(TASK INPUTS Opens)

Lemma success_iff_child_success_witness :
  exit_status (linux_world (Exited 0)) (outcome (linux_world (Exited 0))) = 0
  ∧ exit_status (linux_world (Signaled 9)) (outcome (linux_world (Signaled 9))) ≠ 0.
Proof.
  split.
  - eapply success_iff_child_success;
      [rewrite launches_eq; apply list_elem_of_singleton; reflexivity|..];
      cbn [l_result]; vm_compute start_program.
    + intros c [= <-]. change (0 ≤ 0 < 2 ^ 8). lia.
    + intros n [=].
    + reflexivity.
  - intros H. eapply success_iff_child_success in H;
      [|rewrite launches_eq; apply list_elem_of_singleton; reflexivity|..];
      cbn [l_result] in *; vm_compute start_program in *.
    + discriminate H.
    + intros c [=].
    + intros n [= <-]. change (0 < 9 < 2 ^ 8). lia.
Defined.

(** X2. A child killed by signal [n] has the return code [-n], which
    [Main] hands to [sys.exit] as it is: the status of the launcher is
    [2 ^ bits - n] (on a POSIX system [256 - n]), and never [0]. *)
Theorem signal_death_status (w : World) (l : Launch) (n : Z) :
  l ∈ launches w →
  l_result l = inr (Signaled n) →
  0 < n < 2 ^ status_bits w →
  outcome w = inl (SystemExit (- n))
  ∧ exit_status w (outcome w) = 2 ^ status_bits w - n
  ∧ exit_status w (outcome w) ≠ 0.
Proof.
  intros Hl Hr Hn. rewrite (outcome_eq w l Hl), Hr.
  cbn [returncode_of exit_status]. rewrite land_ones_neg by done.
  repeat split. lia.
Qed.

Lemma signal_death_status_witness :
  exit_status (linux_world (Signaled 9)) (outcome (linux_world (Signaled 9))) = 247.
Proof.
  eapply (signal_death_status (linux_world (Signaled 9)) _ 9);
    [rewrite launches_eq; apply list_elem_of_singleton; reflexivity
    | vm_compute; reflexivity
    | change (0 < 9 < 2 ^ 8); lia].
Defined.

(** ** The shape of the paths that [posixpath] computes *)

Lemma rstrip_empty (s : string) (c : ascii) :
  Str.rstrip s c = "" → s = Str.mul c (String.length s).
Proof.
  induction s as [|a s IH]; [done|]. cbn [Str.rstrip String.length Str.mul].
  destruct (Str.rstrip s c) eqn:E; [|done].
  destruct (Ascii.eqb_spec a c) as [->|]; [|done].
  intros _. by rewrite <-IH.
Qed.

Lemma endswith_cons (a : ascii) (s suf : string) :
  Str.endswith (String a s) suf
  = if String.eqb (String a s) suf then true else Str.endswith s suf.
Proof. reflexivity. Qed.

Lemma rstrip_not_endswith (s : string) (c : ascii) :
  Str.endswith (Str.rstrip s c) (String c "") = false.
Proof.
  induction s as [|a s IH]; [done|]. cbn [Str.rstrip].
  destruct (Str.rstrip s c) as [|b r] eqn:E.
  - destruct (Ascii.eqb_spec a c) as [->|Hne]; [done|].
    cbn. destruct (Ascii.eqb_spec a c); done.
  - rewrite endswith_cons, IH.
    destruct (String.eqb_spec (String a (String b r)) (String c "")); done.
Qed.

Lemma rfind_first (s : string) (c : ascii) : 0 ≤ Str.rfind (String c s) c.
Proof.
  cbn [Str.rfind]. pose proof (rfind_lower s c).
  destruct (Z.leb_spec 0 (Str.rfind s c)); [lia|]. by rewrite Ascii.eqb_refl.
Qed.

Lemma startswith_cons (s : string) (c : ascii) :
  Str.startswith (String c s) (String c "") = true.
Proof.
  unfold Str.startswith. cbn. destruct (ascii_dec c c); [|done]. by destruct s.
Qed.

Lemma startswith_inv (s : string) (c : ascii) :
  Str.startswith s (String c "") = true → ∃ s', s = String c s'.
Proof.
  unfold Str.startswith. destruct s as [|a s]; [done|]. cbn.
  destruct (ascii_dec c a) as [->|]; [eauto|done].
Qed.

(** [dirname] gives the empty string, a string of separators, or a path
    that does not end in a separator. *)
Lemma dirname_shape (p : string) :
  posixpath.dirname p = "" ∨ Lexical.normal (posixpath.dirname p).
Proof.
  unfold posixpath.dirname.
  set (head := Str.slice_to p (Str.rfind p posixpath.sep + 1)).
  destruct head as [|a h] eqn:E; [by left|]. right. cbn [Str.truthy andb].
  destruct (String.eqb_spec (String a h)
              (Str.mul posixpath.sep (String.length (String a h)))) as [Hm|Hm];
    cbn [negb].
  - split; [done|]. by right.
  - split.
    + intros Hr%rstrip_empty. done.
    + left. apply rstrip_not_endswith.
Qed.

(** The directory of an absolute path is absolute. *)
Lemma dirname_absolute (p : string) :
  Str.startswith p posixpath.sep_str = true →
  Str.startswith (posixpath.dirname p) posixpath.sep_str = true.
Proof.
  intros [p' ->]%startswith_inv. unfold posixpath.dirname.
  pose proof (rfind_first p' posixpath.sep) as Hi.
  unfold Str.slice_to.
  replace (Z.to_nat (Str.rfind (String posixpath.sep p') posixpath.sep + 1))
    with (S (Z.to_nat (Str.rfind (String posixpath.sep p') posixpath.sep)))
    by lia.
  cbn [String.substring].
  set (h := String.substring 0 _ p'). cbn [Str.truthy andb].
  destruct (String.eqb_spec (String posixpath.sep h)
              (Str.mul posixpath.sep (String.length (String posixpath.sep h))))
    as [Hm|Hm]; cbn [negb]; [apply startswith_cons|].
  cbn [Str.rstrip]. destruct (Str.rstrip h posixpath.sep) eqn:E.
  - apply rstrip_empty in E. destruct Hm. cbn [String.length Str.mul]. by rewrite <-E.
  - apply startswith_cons.
Qed.

Lemma join_step_absolute (a b : string) :
  Str.startswith a posixpath.sep_str = true →
  Str.startswith (posixpath.join_step a b) posixpath.sep_str = true.
Proof.
  intros Ha. unfold posixpath.join_step.
  destruct (Str.startswith b posixpath.sep_str) eqn:Hb; [done|].
  apply startswith_inv in Ha as [a' ->].
  destruct (_ || _); rewrite str_app_cons; apply startswith_cons.
Qed.

(** Joining anything to an absolute path gives an absolute path. *)
Lemma join_absolute (a : string) (p : list string) :
  Str.startswith a posixpath.sep_str = true →
  Str.startswith (posixpath.join a p) posixpath.sep_str = true.
Proof.
  revert a. induction p as [|b p IH]; intros a Ha; [done|].
  apply IH. by apply join_step_absolute.
Qed.

(** X3. With [posixpath], when the real path of the script is absolute,
    so are the three paths handed to the child: the executable, the
    working directory and the cache directory.  None of them depends on
    the directory the launcher was started from. *)
Theorem absolute_paths (w : World) :
  os_path w = posix →
  Str.startswith (realpath w (__file__ w)) "/" = true →
  Str.startswith (checked_in_sdk_executable w) "/" = true
  ∧ ∃ l v, launches w = [l]
      ∧ l_args l !! 0%nat = Some (checked_in_sdk_executable w)
      ∧ Str.startswith (l_cwd l) "/" = true
      ∧ l_env l !! "PUB_CACHE" = Some v
      ∧ Str.startswith v "/" = true.
Proof.
  intros Hp Habs.
  assert (Hexe : Str.startswith (checked_in_sdk_executable w) "/" = true).
  { unfold checked_in_sdk_executable, checked_in_sdk_path. rewrite Hp.
    cbn [join dirname posix]. by do 2 apply join_absolute; apply dirname_absolute. }
  split; [done|].
  destruct (launch_env w) as (l & Hl & _ & Hc & Hcwd).
  assert (Hd : Str.startswith (l_cwd l) "/" = true).
  { rewrite Hcwd, Hp. cbn [dirname posix]. by do 2 apply dirname_absolute. }
  exists l, (join (os_path w) (l_cwd l) [".dart_tool/sdk_pub_cache"]).
  split; [done|]. split.
  { rewrite launches_eq in Hl. by injection Hl as <-. }
  split; [done|]. split; [done|].
  rewrite Hp. cbn [join posix]. by apply join_absolute.
Qed.

Lemma absolute_paths_witness :
  Str.startswith (checked_in_sdk_executable (linux_world (Exited 0))) "/" = true.
Proof.
  apply (absolute_paths (linux_world (Exited 0))); [reflexivity|].
  vm_compute. reflexivity.
Defined.

(** X4. With [posixpath], the working directory handed to the child is
    as [dirname] leaves it: empty, or not ending in a separator unless it
    is made of separators only (the root); and it is not empty when the
    real path of the script is absolute. *)
Theorem cwd_has_no_trailing_separator (w : World) :
  os_path w = posix →
  ∃ l, launches w = [l]
    ∧ (l_cwd l = "" ∨ Lexical.normal (l_cwd l))
    ∧ (Str.startswith (realpath w (__file__ w)) "/" = true →
       Lexical.normal (l_cwd l)).
Proof.
  intros Hp. destruct (launch_env w) as (l & Hl & _ & _ & Hcwd).
  exists l. split; [done|]. rewrite Hcwd, Hp. cbn [dirname posix].
  split; [apply dirname_shape|]. intros Habs.
  destruct (dirname_shape
    (posixpath.dirname (realpath w (__file__ w)))) as [E|]; [|done].
  do 2 apply dirname_absolute in Habs. by rewrite E in Habs.
Qed.

Lemma cwd_has_no_trailing_separator_witness :
  ∃ l, launches (linux_world (Exited 0)) = [l] ∧ Lexical.normal (l_cwd l).
Proof.
  destruct (cwd_has_no_trailing_separator (linux_world (Exited 0)) eq_refl)
    as (l & Hl & _ & H).
  exists l. split; [exact Hl|]. apply H. vm_compute. reflexivity.
Defined.

(** ** The executable and the working directory *)

Lemma startswith_head (a c : ascii) (x y : string) :
  Str.startswith (String a x) (String c "") = Str.startswith (String a y) (String c "").
Proof.
  unfold Str.startswith. cbn. destruct (ascii_dec c a); [|done].
  by destruct x, y.
Qed.

Lemma component_relative (t : string) :
  Lexical.component t → Str.startswith t posixpath.sep_str = false.
Proof. apply startswith_absent. Qed.

Lemma executable_eq (w : World) :
  checked_in_sdk_executable w
  = join (os_path w) (checked_in_sdk_path w)
      ["bin"; if decide (platform_system w = "Windows") then "dart.exe" else "dart"].
Proof.
  unfold checked_in_sdk_executable, is_windows. cbv zeta.
  by case_bool_decide; case_decide.
Qed.

(** The executable for a script [d/t/f], as a string. *)
Lemma posix_executable (w : World) (d t f : string) :
  os_path w = posix →
  Lexical.normal d → Lexical.component t → t ≠ "" → Lexical.component f →
  realpath w (__file__ w) = posixpath.join d [t; f] →
  checked_in_sdk_executable w
  = d +:+ Lexical.glue d +:+ t +:+ "/sdks/dart-sdk/bin/"
      +:+ (if decide (platform_system w = "Windows") then "dart.exe" else "dart").
Proof.
  intros Hp Hd Ht Hne Hf Hreal.
  rewrite executable_eq. unfold checked_in_sdk_path. rewrite Hp, Hreal.
  cbn [join dirname posix].
  change (posixpath.join d [t; f])
    with (posixpath.join_step (posixpath.join_step d t) f).
  rewrite posix_facts.dirname_join_step
    by auto using posix_facts.join_step_normal.
  rewrite (posix_facts.join_step_relative d t) by by apply component_relative.
  assert (Hte : Str.endswith t posixpath.sep_str = false)
    by by apply endswith_absent.
  rewrite (join_two _ "sdks" "dart-sdk") by done.
  rewrite <-(str_app_assoc d), glue_app by done.
  rewrite (join_two _ "bin") by (done || case_decide; done).
  rewrite (glue_app _ (posixpath.sep_str +:+ "dart-sdk")) by done.
  by rewrite !str_app_assoc.
Qed.

(** X5. With [posixpath], for a script whose real path is [d/t/f] the
    child is started in [d] and the program started is
    [d/t/sdks/dart-sdk/bin/dart] (or [dart.exe]): the executable lies under
    the working directory of the child. *)
Theorem executable_under_cwd (w : World) (d t f : string) :
  os_path w = posix →
  Lexical.normal d → Lexical.component t → t ≠ "" → Lexical.component f →
  realpath w (__file__ w) = posixpath.join d [t; f] →
  ∃ l, launches w = [l]
    ∧ l_cwd l = d
    ∧ l_args l !! 0%nat
      = Some (d +:+ Lexical.glue d +:+ t +:+ "/sdks/dart-sdk/bin/"
                +:+ (if decide (platform_system w = "Windows")
                     then "dart.exe" else "dart"))
    ∧ Lexical.inside (l_cwd l) (checked_in_sdk_executable w).
Proof.
  intros Hp Hd Ht Hne Hf Hreal.
  pose proof (posix_executable w d t f Hp Hd Ht Hne Hf Hreal) as Hexe.
  destruct (launch_env w) as (l & Hl & _ & _ & Hcwd).
  assert (Hc : l_cwd l = d).
  { rewrite Hcwd, Hp, Hreal. cbn [dirname posix].
    by apply posix_facts.dirname_dirname_join. }
  exists l. split; [done|]. split; [done|]. split.
  { rewrite launches_eq in Hl. injection Hl as <-. cbn [l_args lookup].
    by rewrite <-Hexe. }
  rewrite Hc, Hexe.
  destruct t as [|a t']; [done|]. apply component_relative in Ht.
  set (rest := "/sdks/dart-sdk/bin/"
                 +:+ (if decide (platform_system w = "Windows")
                      then "dart.exe" else "dart")).
  assert (Ha : Str.startswith (String a (t' +:+ rest)) posixpath.sep_str = false)
    by by rewrite (startswith_head _ _ _ t').
  exists (String a (t' +:+ rest)). split; [done|]. split; [done|].
  change (posixpath.join d [String a (t' +:+ rest)])
    with (posixpath.join_step d (String a (t' +:+ rest))).
  by rewrite posix_facts.join_step_relative.
Qed.

Lemma executable_under_cwd_witness :
  ∃ l, launches (linux_world (Exited 0)) = [l]
    ∧ l_cwd l = "/src/sdk"
    ∧ Lexical.inside (l_cwd l) (checked_in_sdk_executable (linux_world (Exited 0))).
Proof.
  destruct (executable_under_cwd (linux_world (Exited 0))
              "/src/sdk" "tools" "generate_package_config.py")
    as (l & Hl & Hc & _ & Hi).
  - reflexivity.
  - split; [discriminate|]. left. reflexivity.
  - reflexivity.
  - discriminate.
  - reflexivity.
  - vm_compute. reflexivity.
  - exists l. split; [exact Hl|]. split; [exact Hc|exact Hi].
Defined.

(** ** The platform name *)

(** X6. The platform name decides the file name of the executable and
    nothing else: the SDK root, the working directory and the environment
    of the child are the same for every platform name, and under any two
    names other than [Windows] (the comparison is exact, also in case) the
    whole run is the same. *)
Theorem platform_only_names_executable (w : World) (s1 s2 : string) :
  checked_in_sdk_path (with_system s1 w) = checked_in_sdk_path (with_system s2 w)
  ∧ l_cwd <$> launches (with_system s1 w) = l_cwd <$> launches (with_system s2 w)
  ∧ l_env <$> launches (with_system s1 w) = l_env <$> launches (with_system s2 w)
  ∧ (s1 ≠ "Windows" → s2 ≠ "Windows" →
     run_script (with_system s1 w) = run_script (with_system s2 w)).
Proof.
  split; [done|]. rewrite !launches_eq. split; [done|]. split; [done|].
  intros H1 H2.
  assert (E : checked_in_sdk_executable (with_system s1 w)
              = checked_in_sdk_executable (with_system s2 w)).
  { rewrite !executable_eq. cbn [platform_system with_system].
    by rewrite !decide_False. }
  rewrite !run_script_eq, E. reflexivity.
Qed.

(TASK INPUTS Closes)

PROMPT: In the entries above, which lines hold the word "launcher"? Copy them out.

ANSWER TO THIS PROBLEM:
    [Main] hands to [sys.exit] as it is: the status of the launcher is
    the directory the launcher was started from. *)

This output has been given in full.